Jay-Z: Reasonable Doubt. I like some rap/hiphop but tend to go for the alternative/underground stuff. Still, when the first album by one of the biggest names in mainstream rap showed up on emusic, I figured I might as well educate myself. Based on a couple of listens, I’m liking this well enough; it has more depth than a lot of the popular gangsta and pop/ringtone stuff coming out these days.

The Cramps: Stay Sick! In honor of Lux Interior (RIP). Great, fun, catchy, B-movie rockabilly noise.

Various artists: An Introduction to Truth and Soul. Truth and Soul is one of the labels that arose after Desco Records fell apart. Desco was a small label that specialized in making new funk and soul records that sounded like something from a lost James Brown recording session; Desco discovered Sharon Jones, who’s become pretty popular lately. This compilation follows a similar funk/soul trail but also adds some Latin-style tunes. I think the Lee Fields songs here are my faves.

Horace Andy: Dance Hall Style. I first heard Andy’s distinctive voice on songs by Massive Attack, and got a compilation album of his music. This album was recommended in the Big Takeover’s top 50 reggae albums list, so why not? Half a dozen long songs, the latter half of each song being basically a dub version. The sound is a bit thin but it’s good stuff.

Joker / 2000F & J Kamata: Digidesign / You Don’t Know What Love Is. Hyperdub is one of the top dubstep labels, and when emusic has a new single from them, I get it. Joker’s is instrumental, with clashing electronic lines (melodic keyboard versus what sounds almost like a 1980 videogame); 2000F and J Kamata are a bit closer to conventional dance music, with heavily vocodered R&B vocals.

Pinch: Midnight Oil/Joyride. Another dubstep single from another essential dubstep label, Tectonic. Atmospheric techno with powerful dubstep beats. Pinch’s Underwater Dancehall album is one of the best single artist dubstep albums out, and worth investigating.

 

Asobi Seksu: Hush

Asobi Seksu: Hush. The latest album from a band that’s helped revive the shoegazer sound, this one is a bit more laidback than their past albums, and on a casual listen sounds reminiscent of Lush and the Cocteau Twins.

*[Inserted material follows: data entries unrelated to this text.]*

(* ===== verification/NetworkProgress.v ===== *)
(** * The requests of the network client end

    A small logic of postconditions on [NetworkClient.M]: with fuel for one
    message per forty bytes still to come, no loop runs out of fuel. One rule
    per operation, one for sequencing, and one for [receive], which pays. *)

From S2P Require Import Prelude.
From S2P Require Import Sqlstate.
From S2P Require Import Wire.
From S2P Require Import WireBuild.
From S2P Require Import WireParse.
From S2P Require Import ErrorContext.
From S2P Require Import Transport.
From S2P Require Import NetworkConfig.
From S2P Require Import NetworkClient.
From S2P Require Import NetworkClientSpec.

(** ** Termination

    [halts n m]: with fewer than [40 n] bytes still to come, [m] does not run
    out of fuel and takes nothing back. The fuel of a loop counts messages, and
    a message received takes at least the forty bytes of its header. *)

Definition halts {A} (n : nat) (m : M A) : Prop := ∀ c ctx,
  pending (incoming (wire c)) < 40 * Z.of_nat n →
  match m c ctx with
  | Done _ c' _ => pending (incoming (wire c')) <= pending (incoming (wire c))
  | Crash => True
  | NoFuel => False
  end.

Create HintDb halts.

Lemma halts_bind {A B} n (m : M A) (f : A → M B) :
  halts n m → (∀ a, halts n (f a)) → halts n (m ≫= f).
Proof.
  intros Hm Hf c ctx Hp. unfold mbind, M_bind. specialize (Hm c ctx Hp).
  destruct (m c ctx) as [a c' ctx'| |]; [|done|done]. specialize (Hf a c' ctx').
  destruct (f a c' ctx'); [|done|]; [specialize (Hf ltac:(lia)); lia|]. apply Hf. lia.
Qed.

Lemma halts_ret {A} n (a : A) : halts n (mret a).
Proof. intros c ctx _. unfold mret, M_ret. lia. Qed.

Lemma halts_pure {A} n (m : M A) :
  (∀ c ctx, match m c ctx with Done _ c' _ => wire c' = wire c | Crash => True | NoFuel => False end) →
  halts n m.
Proof. intros H c ctx _. specialize (H c ctx). destruct (m c ctx); [rewrite H; lia|done..]. Qed.

Lemma halts_parse {A} n (p : option bytes → outcome (A * option bytes)) : halts n (parse p).
Proof. apply halts_pure. intros c ctx. unfold parse. by destruct (parse_with p ctx) as [[]|]. Qed.

Lemma halts_modify n f : (∀ c, wire (f c) = wire c) → halts n (modify f).
Proof. intros H. apply halts_pure. intros c ctx. apply H. Qed.

Lemma halts_get {A} n (f : NetworkClient → A) : halts n (get f).
Proof. by apply halts_pure. Qed.

Lemma halts_set_error n f : halts n (set_error f).
Proof. by apply halts_pure. Qed.

Lemma halts_fail n st msg : halts n (fail st msg).
Proof. by apply halts_pure. Qed.

Lemma halts_lift {A} n (o : outcome A) : halts n (lift o).
Proof. apply halts_pure. intros. unfold lift. by destruct o. Qed.

Lemma halts_local {A} n (m : M A) : halts n m → halts n (with_local_context m).
Proof.
  intros H c ctx Hp. unfold with_local_context. specialize (H c (Some fresh_context) Hp).
  by destruct (m c (Some fresh_context)).
Qed.

Lemma halts_checked n st k : halts n k → halts n (checked st k).
Proof. intros. unfold checked. case_bool_decide; [done|apply halts_ret]. Qed.

(** Receiving pays for one unit of fuel. *)
Lemma receive_pays c ctx : match receive c ctx with
  | Done (st, _) c' _ =>
      pending (incoming (wire c')) <= pending (incoming (wire c)) ∧
      (st = OK → pending (incoming (wire c')) + 40 <= pending (incoming (wire c)))
  | Crash => True
  | NoFuel => False
  end.
Proof.
  unfold receive. destruct (receiveMessage no_message ctx (wire c)) as [[[[st m] ctx'] w]|] eqn:E; [|done].
  exact (receive_pending _ _ _ _ _ _ _ E).
Qed.

Lemma halts_receive {B} n (f : Status * ProtocolMessage → M B) :
  (∀ st m, st ≠ OK → halts (S n) (f (st, m))) → (∀ m, halts n (f (OK, m))) →
  halts (S n) (receive ≫= f).
Proof.
  intros Hbad Hok c ctx Hp. unfold mbind, M_bind. pose proof (receive_pays c ctx) as H.
  destruct (receive c ctx) as [[st m] c' ctx'| |]; [|done|done]. destruct H as [H1 H2].
  destruct (decide (st = OK)) as [->|Hst].
  - specialize (H2 eq_refl). specialize (Hok m c' ctx' ltac:(lia)).
    destruct (f (OK, m) c' ctx'); [lia|done|done].
  - specialize (Hbad st m Hst c' ctx' ltac:(lia)).
    destruct (f (st, m) c' ctx'); [lia|done|done].
Qed.

Lemma halts_receive_local {B} n (f : Status * ProtocolMessage → M B) :
  (∀ st m, st ≠ OK → halts (S n) (f (st, m))) → (∀ m, halts n (f (OK, m))) →
  halts (S n) (with_local_context receive ≫= f).
Proof.
  intros Hbad Hok c ctx Hp. unfold mbind, M_bind, with_local_context.
  pose proof (receive_pays c (Some fresh_context)) as H.
  destruct (receive c (Some fresh_context)) as [[st m] c' ctx'| |]; [|done|done]. destruct H as [H1 H2].
  destruct (decide (st = OK)) as [->|Hst].
  - specialize (H2 eq_refl). specialize (Hok m c' ctx ltac:(lia)).
    destruct (f (OK, m) c' ctx); [lia|done|done].
  - specialize (Hbad st m Hst c' ctx ltac:(lia)).
    destruct (f (st, m) c' ctx); [lia|done|done].
Qed.

Lemma write_message_incoming msg ctx t :
  match write_message msg ctx t with Ret (_, _, t') => incoming t' = incoming t | UB => True end.
Proof.
  unfold write_message, write_all. destruct (encodeMessage _ _); [|done]. cbn [mbind outcome_bind].
  by destruct (write_faults t) as [|[] ?].
Qed.

Lemma halts_sendMessage n t p f z : halts n (sendMessage t p f z).
Proof.
  intros c ctx _. unfold sendMessage. destruct (live c); cbn [negb]; [|done].
  destruct z;
    match goal with |- context [ write_message ?m ?x ?w ] =>
      pose proof (write_message_incoming m x w) as H;
      destruct (write_message m x w) as [[[st ctx'] w']|]; [|done]
    end; apply Z.eq_le_incl; exact (f_equal pending H).
Qed.

#[export] Hint Resolve halts_bind halts_ret halts_parse halts_modify halts_get halts_set_error halts_fail
  halts_lift halts_local halts_checked halts_sendMessage : halts.

(** Walk through a request. *)
Ltac halts :=
  repeat first
    [ progress intros
    | done
    | match goal with
      | |- halts _ (match ?x with _ => _ end) => destruct x
      end
    | solve [ eauto with halts ]
    | apply halts_bind | apply halts_ret | apply halts_checked | apply halts_local ].

Lemma halts_handleAsyncMessage n msg : halts n (handleAsyncMessage msg).
Proof.
  unfold handleAsyncMessage. halts. apply halts_modify. intros c. apply note_parameter_wire.
Qed.

Lemma halts_absorbed n msg : halts n (absorbed msg).
Proof. unfold absorbed. apply halts_bind; [apply halts_handleAsyncMessage|]. halts. Qed.

Lemma halts_ready n b : halts n (parseReadyAndTrackTransaction b).
Proof. unfold parseReadyAndTrackTransaction. halts. Qed.

Lemma halts_end_query n : halts n end_query.
Proof. by apply halts_modify. Qed.

#[export] Hint Resolve halts_absorbed halts_ready halts_end_query : halts.

Lemma halts_error_drain mapped n : halts n (error_drain_loop n mapped).
Proof.
  induction n as [|n IH]; [intros c ctx H; pose proof (pending_nonneg (incoming (wire c))); lia|].
  cbn [error_drain_loop]. apply halts_receive_local.
  - intros st m Hst. rewrite bool_decide_eq_true_2 by done. halts.
  - intros m. rewrite bool_decide_eq_false_2 by (by intros []). halts.
Qed.

Lemma halts_handleErrorResponse n msg : halts n (handleErrorResponse n msg).
Proof.
  unfold handleErrorResponse, mapProtocolError. apply halts_bind; [halts|]. intros mapped.
  apply halts_error_drain.
Qed.

#[export] Hint Resolve halts_handleErrorResponse : halts.

(** Less fuel than the bound allows is enough for the inner loops. *)
Lemma halts_lower {A} n (m : M A) : halts (S n) m → halts n m.
Proof. intros H c ctx Hp. apply H. lia. Qed.

(** A loop that receives first. *)
Ltac halts_loop n IH :=
  induction n as [|n IH]; intros;
  [ intros c ctx Hp; pose proof (pending_nonneg (incoming (wire c))); lia
  | apply halts_receive;
    [ intros ? ? ?; first [rewrite bool_decide_eq_true_2 by done | unfold checked; rewrite bool_decide_eq_false_2 by done];
      apply halts_ret
    | intros ?; first [rewrite bool_decide_eq_false_2 by (by intros []) | unfold checked at 1; rewrite bool_decide_eq_true_2 by done];
      halts ] ].

Lemma halts_drain_loop n : ∀ tag rows last, halts n (drain_loop n tag rows last).
Proof. halts_loop n IH. Qed.

Lemma halts_drainUntilReady n : halts n (drainUntilReady n).
Proof. unfold drainUntilReady. apply halts_bind; [apply halts_drain_loop|]. halts. Qed.

#[export] Hint Resolve halts_drainUntilReady : halts.

Lemma halts_result_loop n : ∀ k cols r, halts n (result_loop n k cols r).
Proof. halts_loop n IH. Qed.

Lemma halts_prepare_loop n : ∀ stmt, halts n (prepare_loop n stmt).
Proof. halts_loop n IH. Qed.

Lemma halts_ping_loop n : halts n (ping_loop n).
Proof. halts_loop n IH. Qed.

#[export] Hint Resolve halts_result_loop halts_prepare_loop halts_ping_loop : halts.

Lemma halts_send n t p : halts n (send t p).
Proof. unfold send. halts. Qed.

Lemma halts_start_query n t p : halts n (start_query t p).
Proof. unfold start_query. halts. Qed.

Lemma halts_request n t p : halts n (request n t p).
Proof. unfold request. halts. Qed.

#[export] Hint Resolve halts_send halts_start_query halts_request : halts.

Lemma halts_prepare n now sql : halts n (prepare n now sql).
Proof. unfold prepare. halts. Qed.

Lemma halts_bind_and_execute n s ps m : halts n (bind_and_execute s ps m).
Proof. unfold bind_and_execute. halts. Qed.

#[export] Hint Resolve halts_prepare halts_bind_and_execute : halts.

(** C11: every request ends: with fuel for one message per forty bytes still to
    come it never runs out, whatever those bytes are, however they are
    fragmented and whether reads or writes fail. *)
Theorem requests_terminate n :
  (∀ sql, halts n (executeQuery n sql)) ∧
  (∀ now sql, halts n (prepare n now sql)) ∧
  (∀ stmt, halts n (executePrepared n stmt)) ∧
  (∀ now sql, halts n (prepareServerStatement n now sql)) ∧
  (∀ id ps m, halts n (executeServerStatement n id ps m)) ∧
  (∀ id, halts n (closeServerStatement n id)) ∧
  (∀ h b ps, halts n (executeSblr n h b ps)) ∧
  halts n (attachList n) ∧
  (∀ t p, halts n (request n t p)) ∧
  (∀ o, halts n (beginTransaction n o)) ∧
  halts n (ping n).
Proof.
  split_and!; intros.
  - unfold executeQuery, no_reply. halts.
  - halts.
  - unfold executePrepared, no_reply. halts.
  - unfold prepareServerStatement. halts.
  - unfold executeServerStatement. halts.
  - unfold closeServerStatement. halts.
  - unfold executeSblr, no_reply. halts.
  - unfold attachList, no_reply. halts.
  - halts.
  - unfold beginTransaction, fail_with_state. halts.
  - unfold ping. halts.
Qed.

Zomby / Darkstar: Memories Rmx / Saytar. Another dubstep single. Haven’t listened to it yet, but Zomby and Darkstar have both done some great singles.

Aardvarck: Bloom-01 and Bloom-02. A couple of EPs, dubstep but with much more of a pronounced dub reggae feel than usual.

Neil Landstrumm: Lord For £39. An album of dubstep, dub techno, techno, etc. In other words, electronic music with a lot of bass.

Cannibal Ox: The Cold Vein. Just downloaded this and haven’t listened to it in full. Classic alternative hiphop album from 2001. I think I’m going to like this one a lot.

Kode 9: Black Sun / 2 Far Gone. More Hyperdub goodness from the creator of Memories of the Future, one of the albums that got me hooked on dubstep. But here he’s moving into funky, a newer UK dance music style that to me sounds a little too conventional to be as interesting. Still, it’s Kode 9, so it’s more interesting than some of the other stuff I’ve heard that’s being labelled funky.

Horsepower Productions: Kingstep / Damn It. A UK Garage/2step group credited with being one of the acts who created dubstep in the first place return with a new single. The A side has an Asian feel (with sampled vocals), the B side has more of a Jamaican dub feel.